Longer Looks: A Nurse’s Hardening Approach To Death; Preventing Diabetes
Every week reporter Ankita Rao selects interesting reading from around the Web.
Slate: Approaching Death
A child is dead. There is a terrifying, soul-piercing scream that a mother makes when she loses a child. This scream is so universal that everyone, in every corner of the emergency department, knows what has just happened when they hear it. … Was it really possible that my response to the intense anguish of two broken parents was to push them into a room and run off to finish my job? When had I become so callous? I remembered myself as a new nurse—one who made it a point to touch every patient, even when she wasn't examining them; who had a gift for sensing what a psychotic patient needed in order to de-escalate; who was known as the one to call when a battered woman needed to feel safe enough to talk—but this memory was distant and faded (Kimberly A. Condon, 6/19).
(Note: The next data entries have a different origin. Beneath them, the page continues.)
(** * Pediatric insensible-water-loss calculator

    A shallow embedding of [src/pediatric-iwl-calculator.tsx]: the lookup
    [getNormalRR], the calculation [calculateResults] that the component
    runs again after every change of a field, [handleFactorChange] and the
    events of the form.

    The calculation is embedded twice, from the same lines of the source.

    In exact arithmetic.  A number is [NaN], one of the two infinities, or
    a finite value held as an exact real: the arithmetic of the language
    with its rounding left out (no rounding error, no overflow or
    underflow, no negative zero).  Comparisons with [NaN] are false and
    [NaN] and [0] are falsy, as in the language.  The results are stored as
    the strings [toFixed] makes of the numbers, and [toFixed] is left open.
    What is stated in this embedding is what holds of the doubles of the
    language as well: which operations are applied to which fields and in
    which order, the comparisons, and orderings that rounding keeps.

    In double precision ([Double]).  A number is a binary64 double and every
    operation rounds as the language does; [parseFloat] and [toFixed] are
    defined on doubles.  This embedding evaluates, and it states what
    rounding decides: the signs of the body surface area, the strings on
    display, and the forms at which a property of the exact arithmetic
    fails.

    The four fields of the form are strings, of code units below 256. *)

From Stdlib Require Import Floats.
From Stdlib Require Import Reals Lra Lia ZArith QArith Qreals Bool List.
From Stdlib Require Import Ascii String Permutation DecimalString.
Import ListNotations.

(** A decimal literal of the code denotes the double nearest to it. *)
Set Warnings "-inexact-float".

Open Scope R_scope.

(** ** Numbers *)

Inductive number : Type :=
| NaN
| PInf
| NInf
| Num (r : R).
(** * MONAI [engines/workflow.py]: the Workflow base class

    A shallow embedding of [monai.engines.workflow.Workflow] (constructor,
    the built-in [post_epoch_process] callback, [_run] and [_iteration]) and
    of the parts of its collaborators it drives: the engine's event table,
    metric attachment and the epoch / iteration loop.

    Conventions.
    - Python objects that travel through the engine state are values of
      [PyVal]; constructor arguments that may be containers of metrics or of
      handlers are values of [PyObj].
    - A Python [float] is idealised as a rational ([Q]): the code only
      orders metric values, it does no arithmetic on them.
    - A Python [dict] is an association list in insertion order.
    - A raised exception is a value of [PyError]; [assert] statements are
      executed (the interpreter is not run with [-O]). *)

From Stdlib Require Import ZArith QArith List String Bool Lia.
Import ListNotations.

Local Open Scope string_scope.
Local Open Scope list_scope.
Local Open Scope Z_scope.

(** ** Python values *)

#[local] Set Warnings "-register-all".

Inductive PyVal : Type :=
| VNone
| VBool (b : bool)
| VInt (n : Z)
| VFloat (x : Q)
| VStr (s : string)
| VDevice (name : string)              (* a [torch.device] *)
| VDataLoader (batches : list PyVal).  (* a [torch.utils.data.DataLoader] *)

Inductive PyError : Type :=
| AssertionError (msg : string)
| IndexError
| KeyError (key : string)
| TypeError
| NotImplementedError
| RuntimeError (msg : string).

(** [Result A] is either a raised exception or a value. *)
Definition Result (A : Type) : Type := (PyError + A)%type.

Definition ret {A} (a : A) : Result A := inr a.
Definition raise {A} (e : PyError) : Result A := inl e.
Definition bind {A B} (m : Result A) (k : A -> Result B) : Result B :=
  match m with
  | inl e => inl e
  | inr a => k a
  end.

Declare Scope py_scope.
Delimit Scope py_scope with py.
Notation "x <- m ;; k" := (bind m (fun x => k))
  (at level 61, m at next level, right associativity) : py_scope.
Notation "m ;;; k" := (bind m (fun _ => k))
  (at level 61, right associativity) : py_scope.

(** [assert cond, msg] *)
Definition py_assert (cond : bool) (msg : string) : Result unit :=
  if cond then ret tt else raise (AssertionError msg).

(** [isinstance(v, int)]; [bool] is a subclass of [int]. *)
Definition isinstance_int (v : PyVal) : bool :=
  match v with
  | VInt _ | VBool _ => true
  | _ => false
  end.

(** [isinstance(v, torch.device)] *)
Definition isinstance_device (v : PyVal) : bool :=
  match v with
  | VDevice _ => true
  | _ => false
  end.

(** [isinstance(v, torch.utils.data.DataLoader)] *)
Definition isinstance_DataLoader (v : PyVal) : bool :=
  match v with
  | VDataLoader _ => true
  | _ => false
  end.

(** The integer an [int] instance denotes ([True] is [1]). *)
Definition int_value (v : PyVal) : Z :=
  match v with
  | VInt n => n
  | VBool b => Z.b2z b
  | _ => 0
  end.

(** Truth value of an object, as tested by [if v:]. *)
Definition truthy (v : PyVal) : bool :=
  match v with
  | VNone => false
  | VBool b => b
  | VInt n => negb (n =? 0)
  | VFloat x => negb (Qeq_bool x 0)
  | VStr s => negb (String.eqb s "")
  | VDevice _ => true
  | VDataLoader bs => negb (Nat.eqb (List.length bs) 0)
  end.

(** [len(v)] on a value. *)
Definition val_len (v : PyVal) : Result Z :=
  match v with
  | VStr s => ret (Z.of_nat (String.length s))
  | VDataLoader bs => ret (Z.of_nat (List.length bs))
  | _ => raise TypeError
  end.

(** The number a numeric value denotes. *)
Definition as_number (v : PyVal) : option Q :=
  match v with
  | VBool b => Some (inject_Z (Z.b2z b))
  | VInt n => Some (inject_Z n)
  | VFloat x => Some x
  | _ => None
  end.

(** [Qlt] as a boolean. *)
Definition Qlt_bool (x y : Q) : bool := negb (Qle_bool y x).

(** [a > b]: numbers compare by value, strings lexicographically, any other
    pair of operands raises [TypeError]. *)
Definition py_gt (a b : PyVal) : Result bool :=
  match as_number a, as_number b with
  | Some x, Some y => ret (Qlt_bool y x)
  | _, _ =>
      match a, b with
      | VStr s, VStr t => ret (String.ltb t s)
      | _, _ => raise TypeError
      end
  end.

(** ** Dictionaries (insertion ordered) *)

Section Dict.
Context {V : Type}.

(** [d.get(k)] *)
Fixpoint dict_get (k : string) (d : list (string * V)) : option V :=
  match d with
  | [] => None
  | (k', v) :: d' => if String.eqb k k' then Some v else dict_get k d'
  end.

(** [d[k] = v]: an existing key keeps its position, a new key goes last. *)
Fixpoint dict_set (k : string) (v : V) (d : list (string * V))
  : list (string * V) :=
  match d with
  | [] => [(k, v)]
  | (k', v') :: d' =>
      if String.eqb k k' then (k, v) :: d' else (k', v') :: dict_set k v d'
  end.

(** [d.update(other)] *)
Definition dict_update (d other : list (string * V)) : list (string * V) :=
  fold_left (fun acc kv => dict_set (fst kv) (snd kv) acc) other d.

(** [list(d.keys())] *)
Definition dict_keys (d : list (string * V)) : list string := map fst d.

(** A Python dict holds each key once. *)
Definition dict_wf (d : list (string * V)) : Prop := NoDup (dict_keys d).
End Dict.

(** [l[0]] *)
Definition list_first {A} (l : list A) : Result A :=
  match l with
  | [] => raise IndexError
  | a :: _ => ret a
  end.

(** ** The engine state *)

(** The attributes given to [State(...)] by the constructor. *)
Record State : Type := mkState {
  seed : Z;
  iteration : Z;
  epoch : Z;
  max_epochs : Z;
  epoch_length : Z;
  output : PyVal;
  batch : PyVal;
  metrics : list (string * PyVal);
  dataloader : PyVal;
  device : PyVal;
  amp : PyVal;
  key_metric_name : option string;
  best_metric : PyVal;
  best_metric_epoch : Z
}.

Definition set_iteration (n : Z) (s : State) : State :=
  mkState (seed s) n (epoch s) (max_epochs s) (epoch_length s) (output s)
    (batch s) (metrics s) (dataloader s) (device s) (amp s)
    (key_metric_name s) (best_metric s) (best_metric_epoch s).

Definition set_epoch (n : Z) (s : State) : State :=
  mkState (seed s) (iteration s) n (max_epochs s) (epoch_length s) (output s)
    (batch s) (metrics s) (dataloader s) (device s) (amp s)
    (key_metric_name s) (best_metric s) (best_metric_epoch s).

Definition set_epoch_length (n : Z) (s : State) : State :=
  mkState (seed s) (iteration s) (epoch s) (max_epochs s) n (output s)
    (batch s) (metrics s) (dataloader s) (device s) (amp s)
    (key_metric_name s) (best_metric s) (best_metric_epoch s).

Definition set_output (v : PyVal) (s : State) : State :=
  mkState (seed s) (iteration s) (epoch s) (max_epochs s) (epoch_length s) v
    (batch s) (metrics s) (dataloader s) (device s) (amp s)
    (key_metric_name s) (best_metric s) (best_metric_epoch s).

Definition set_batch (v : PyVal) (s : State) : State :=
  mkState (seed s) (iteration s) (epoch s) (max_epochs s) (epoch_length s)
    (output s) v (metrics s) (dataloader s) (device s) (amp s)
    (key_metric_name s) (best_metric s) (best_metric_epoch s).

Definition set_metrics (m : list (string * PyVal)) (s : State) : State :=
  mkState (seed s) (iteration s) (epoch s) (max_epochs s) (epoch_length s)
    (output s) (batch s) m (dataloader s) (device s) (amp s)
    (key_metric_name s) (best_metric s) (best_metric_epoch s).

Definition set_amp (v : PyVal) (s : State) : State :=
  mkState (seed s) (iteration s) (epoch s) (max_epochs s) (epoch_length s)
    (output s) (batch s) (metrics s) (dataloader s) (device s) v
    (key_metric_name s) (best_metric s) (best_metric_epoch s).

Definition set_key_metric_name (k : option string) (s : State) : State :=
  mkState (seed s) (iteration s) (epoch s) (max_epochs s) (epoch_length s)
    (output s) (batch s) (metrics s) (dataloader s) (device s) (amp s)
    k (best_metric s) (best_metric_epoch s).

Definition set_best_metric (v : PyVal) (s : State) : State :=
  mkState (seed s) (iteration s) (epoch s) (max_epochs s) (epoch_length s)
    (output s) (batch s) (metrics s) (dataloader s) (device s) (amp s)
    (key_metric_name s) v (best_metric_epoch s).

Definition set_best_metric_epoch (e : Z) (s : State) : State :=
  mkState (seed s) (iteration s) (epoch s) (max_epochs s) (epoch_length s)
    (output s) (batch s) (metrics s) (dataloader s) (device s) (amp s)
    (key_metric_name s) (best_metric s) e.

(** ** Events, metrics, handlers *)

Inductive Events : Type :=
| STARTED
| EPOCH_STARTED
| ITERATION_STARTED
| ITERATION_COMPLETED
| EPOCH_COMPLETED
| COMPLETED
| EXCEPTION_RAISED.

Definition Events_eqb (a b : Events) : bool :=
  match a, b with
  | STARTED, STARTED
  | EPOCH_STARTED, EPOCH_STARTED
  | ITERATION_STARTED, ITERATION_STARTED
  | ITERATION_COMPLETED, ITERATION_COMPLETED
  | EPOCH_COMPLETED, EPOCH_COMPLETED
  | COMPLETED, COMPLETED
  | EXCEPTION_RAISED, EXCEPTION_RAISED => true
  | _, _ => false
  end.

(** Modelled from the spec: a metric object, which belongs to the metric
    library and is known at its interface only.  It is fed the output of
    every completed iteration ([update]) and reduces what it was fed to a
    value ([compute]).  [metric_id] is the identity of the object: what it
    has accumulated lives outside the engine state, under that identity. *)
Record Metric : Type := mkMetric {
  metric_id : nat;
  compute : list PyVal -> PyVal
}.

(** A callback a handler registers: it reads and mutates the engine state,
    or raises. *)
Definition HandlerFn : Type := State -> Result State.

(** Modelled from the spec: a handler object, supplied by the caller and
    known at its interface only.  [attach(engine)] registers these
    callbacks, in this order. *)
Record Handler : Type := mkHandler {
  registrations : list (Events * HandlerFn)
}.

(** What the event table of an engine can hold. *)
Inductive Callback : Type :=
| metric_iteration_completed (m : Metric)
| metric_completed (m : Metric) (name : string)
| post_epoch_process_cb
| handler_cb (f : HandlerFn).

(** Objects passed as [key_metric], [additional_metrics] or [handlers]. *)
Inductive PyObj : Type :=
| OVal (v : PyVal)
| OMetric (m : Metric)
| OHandler (h : Handler)
| ODict (items : list (string * Metric))
| OList (items : list Handler)
| OTuple (items : list Handler).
Los Angeles Times: Girl's Lung Transplant Leaves Thorny Ethical Questions
The emails arrived by the dozens. Then the hundreds. Then the thousands. Family and friends of Sarah Murnaghan had posted an online petition demanding that the 10-year-old, whose lungs were ravaged by cystic fibrosis, be given the same access as adults to organs from adult donors — and not be limited to organs from children. … Nobody wants to deny transplants to children. In fact, minors generally receive preferential status for organs. But allocation of lungs is particularly complicated (Alan Zarembo, 6/12).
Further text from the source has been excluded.